__EXERCISE PROMPT__: Starting from the first line below, repeat the data exactly through to the last.
[[ RECORDED INFORMATION open ]]
Lemma processEvent_upstreams e b :
  upstreamStates (processEvent cfg known e b).2 =
    match EventType e with
    | RemoveUpstreamEvent => delete (event_id e) (upstreamStates b)
    | HeadUpstreamEvent _ head =>
      match upstreamStates b !! event_id e with
      | Some s => <[event_id e := set_HeadData head s]> (upstreamStates b)
      | None => upstreamStates b
      end
    | StateUpstreamEvent s | ValidUpstreamEvent (Some s) => <[event_id e := s]> (upstreamStates b)
    | ValidUpstreamEvent None => upstreamStates b
    end.
Proof using Type.
  unfold processEvent. destruct (EventType e) as [s|status head| |[s|]]; try done.
  - destruct (upstreamStates b !! event_id e) eqn:E; by rewrite (proj1 (updateHead_frame _ _ _ _ _)).
  - destruct (upstreamStates b !! event_id e) eqn:E; [|simpl; by rewrite delete_id].
    destruct (updateState cfg _) as [e1 b1] eqn:E1. unfold updateState in E1. injection E1 as _ <-.
    set (b1 := set_state _ _).
    pose proof (proj1 (updateHead_frame cfg known (event_id e) (mkHeadUpdate Unavailable (HeadData u)) b1)) as Hf.
    destruct (updateHead cfg known _ _ b1). simpl in *. by rewrite Hf.
  - destruct (updateState cfg _) as [e1 b1] eqn:E1. unfold updateState in E1. injection E1 as _ <-.
    destruct (IsEmptyByHeight (HeadData s)); [done|]. set (b1 := set_state _ _).
    pose proof (proj1 (updateHead_frame cfg known (event_id e) (mkHeadUpdate (Status s) (HeadData s)) b1)) as Hf.
    destruct (updateHead cfg known _ _ b1). simpl in *. by rewrite Hf.
Qed.

Lemma elem_of_GetUpstreamIds b id : id ∈ GetUpstreamIds b <-> is_Some (upstreamStates b !! id).
Proof using Type. unfold GetUpstreamIds. by rewrite stable_sort_perm, elem_of_range_keys. Qed.
End View.

(** A removed upstream is not selected until an event registers it again:
    after the removal and any events of other upstreams, or head events of its
    own, no strategy, not even one built before the removal, returns it. *)
Theorem removed_upstream_not_selected `{MapRange} `{Limiters W} cfg known id b evs
    ups additional order req (st : SelState W) st' :
  Forall (fun e => event_id e = id -> registers e = false) evs ->
  order_ok order ->
  let b' := run_events cfg known (mkUpstreamEvent id RemoveUpstreamEvent :: evs) b in
  (id ∉ GetUpstreamIds b') /\
  ListStrategy_SelectUpstream ups (supervisor_view b') additional order req st <> (inr id, st').
Proof.
  intros Hevs Hord b'. assert (upstreamStates b' !! id = None) as Hnone.
  { unfold b', run_events. cbn [foldl].
    assert (upstreamStates (processEvent cfg known (mkUpstreamEvent id RemoveUpstreamEvent) b).2 !! id = None)
      as Hn by (rewrite processEvent_upstreams; apply lookup_delete_eq).
    revert Hn. generalize (processEvent cfg known (mkUpstreamEvent id RemoveUpstreamEvent) b).2. clear b b'.
    induction Hevs as [|e evs He _ IH]; intros b Hn; [done|]. cbn [foldl]. apply IH.
    rewrite processEvent_upstreams. unfold registers in He.
    destruct (decide (event_id e = id)) as [Heq|Hne].
    - specialize (He Heq). rewrite Heq. destruct (EventType e) as [s|status head| |[s|]]; try done.
      + by rewrite Hn.
      + apply lookup_delete_eq.
    - destruct (EventType e) as [s|status head| |[s|]]; rewrite ?lookup_insert_ne, ?lookup_delete_ne by done; try done.
      destruct (upstreamStates b !! event_id e); [by rewrite lookup_insert_ne|done]. }
  split.
  - rewrite elem_of_GetUpstreamIds, Hnone. by intros [? ?].
  - intros Hsel. apply select_eligible in Hsel as (_ & Hel & _); [|done].
    unfold eligible in Hel. simpl in Hel. unfold GetUpstreamState in Hel. by rewrite Hnone in Hel.
Qed.

Lemma removed_upstream_not_selected_witness :
  let b' := run_events demo_cfg (fun _ => true)
    (mkUpstreamEvent "up1" RemoveUpstreamEvent :: [demo_head "up1" 120])
    (run_events demo_cfg (fun _ => true) demo_events NewGenericChainSupervisor) in
  ListStrategy_SelectUpstream ["up1"; "up2"] (supervisor_view b') [] None
    (mkRequest "eth_call" false) (mkSelState ∅ tt) <> (inr "up1", mkSelState {["up1"]} tt).
Proof.
  intros b'. refine (proj2 (removed_upstream_not_selected demo_cfg (fun _ => true) "up1" _
    [demo_head "up1" 120] ["up1"; "up2"] [] None (mkRequest "eth_call" false) (mkSelState ∅ tt) _ _ _)).
  - by repeat constructor.
  - done.
Defined.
[[ RECORDED INFORMATION closed ]]
__RESPONSE__:
Lemma processEvent_upstreams e b :
  upstreamStates (processEvent cfg known e b).2 =
    match EventType e with
    | RemoveUpstreamEvent => delete (event_id e) (upstreamStates b)
    | HeadUpstreamEvent _ head =>
      match upstreamStates b !! event_id e with
      | Some s => <[event_id e := set_HeadData head s]> (upstreamStates b)
      | None => upstreamStates b
      end
    | StateUpstreamEvent s | ValidUpstreamEvent (Some s) => <[event_id e := s]> (upstreamStates b)
    | ValidUpstreamEvent None => upstreamStates b
    end.
Proof using Type.
  unfold processEvent. destruct (EventType e) as [s|status head| |[s|]]; try done.
  - destruct (upstreamStates b !! event_id e) eqn:E; by rewrite (proj1 (updateHead_frame _ _ _ _ _)).
  - destruct (upstreamStates b !! event_id e) eqn:E; [|simpl; by rewrite delete_id].
    destruct (updateState cfg _) as [e1 b1] eqn:E1. unfold updateState in E1. injection E1 as _ <-.
    set (b1 := set_state _ _).
    pose proof (proj1 (updateHead_frame cfg known (event_id e) (mkHeadUpdate Unavailable (HeadData u)) b1)) as Hf.
    destruct (updateHead cfg known _ _ b1). simpl in *. by rewrite Hf.
  - destruct (updateState cfg _) as [e1 b1] eqn:E1. unfold updateState in E1. injection E1 as _ <-.
    destruct (IsEmptyByHeight (HeadData s)); [done|]. set (b1 := set_state _ _).
    pose proof (proj1 (updateHead_frame cfg known (event_id e) (mkHeadUpdate (Status s) (HeadData s)) b1)) as Hf.
    destruct (updateHead cfg known _ _ b1). simpl in *. by rewrite Hf.
Qed.

Lemma elem_of_GetUpstreamIds b id : id ∈ GetUpstreamIds b <-> is_Some (upstreamStates b !! id).
Proof using Type. unfold GetUpstreamIds. by rewrite stable_sort_perm, elem_of_range_keys. Qed.
End View.

(** A removed upstream is not selected until an event registers it again:
    after the removal and any events of other upstreams, or head events of its
    own, no strategy, not even one built before the removal, returns it. *)
Theorem removed_upstream_not_selected `{MapRange} `{Limiters W} cfg known id b evs
    ups additional order req (st : SelState W) st' :
  Forall (fun e => event_id e = id -> registers e = false) evs ->
  order_ok order ->
  let b' := run_events cfg known (mkUpstreamEvent id RemoveUpstreamEvent :: evs) b in
  (id ∉ GetUpstreamIds b') /\
  ListStrategy_SelectUpstream ups (supervisor_view b') additional order req st <> (inr id, st').
Proof.
  intros Hevs Hord b'. assert (upstreamStates b' !! id = None) as Hnone.
  { unfold b', run_events. cbn [foldl].
    assert (upstreamStates (processEvent cfg known (mkUpstreamEvent id RemoveUpstreamEvent) b).2 !! id = None)
      as Hn by (rewrite processEvent_upstreams; apply lookup_delete_eq).
    revert Hn. generalize (processEvent cfg known (mkUpstreamEvent id RemoveUpstreamEvent) b).2. clear b b'.
    induction Hevs as [|e evs He _ IH]; intros b Hn; [done|]. cbn [foldl]. apply IH.
    rewrite processEvent_upstreams. unfold registers in He.
    destruct (decide (event_id e = id)) as [Heq|Hne].
    - specialize (He Heq). rewrite Heq. destruct (EventType e) as [s|status head| |[s|]]; try done.
      + by rewrite Hn.
      + apply lookup_delete_eq.
    - destruct (EventType e) as [s|status head| |[s|]]; rewrite ?lookup_insert_ne, ?lookup_delete_ne by done; try done.
      destruct (upstreamStates b !! event_id e); [by rewrite lookup_insert_ne|done]. }
  split.
  - rewrite elem_of_GetUpstreamIds, Hnone. by intros [? ?].
  - intros Hsel. apply select_eligible in Hsel as (_ & Hel & _); [|done].
    unfold eligible in Hel. simpl in Hel. unfold GetUpstreamState in Hel. by rewrite Hnone in Hel.
Qed.

Lemma removed_upstream_not_selected_witness :
  let b' := run_events demo_cfg (fun _ => true)
    (mkUpstreamEvent "up1" RemoveUpstreamEvent :: [demo_head "up1" 120])
    (run_events demo_cfg (fun _ => true) demo_events NewGenericChainSupervisor) in
  ListStrategy_SelectUpstream ["up1"; "up2"] (supervisor_view b') [] None
    (mkRequest "eth_call" false) (mkSelState ∅ tt) <> (inr "up1", mkSelState {["up1"]} tt).
Proof.
  intros b'. refine (proj2 (removed_upstream_not_selected demo_cfg (fun _ => true) "up1" _
    [demo_head "up1" 120] ["up1"; "up2"] [] None (mkRequest "eth_call" false) (mkSelState ∅ tt) _ _ _)).
  - by repeat constructor.
  - done.
Defined.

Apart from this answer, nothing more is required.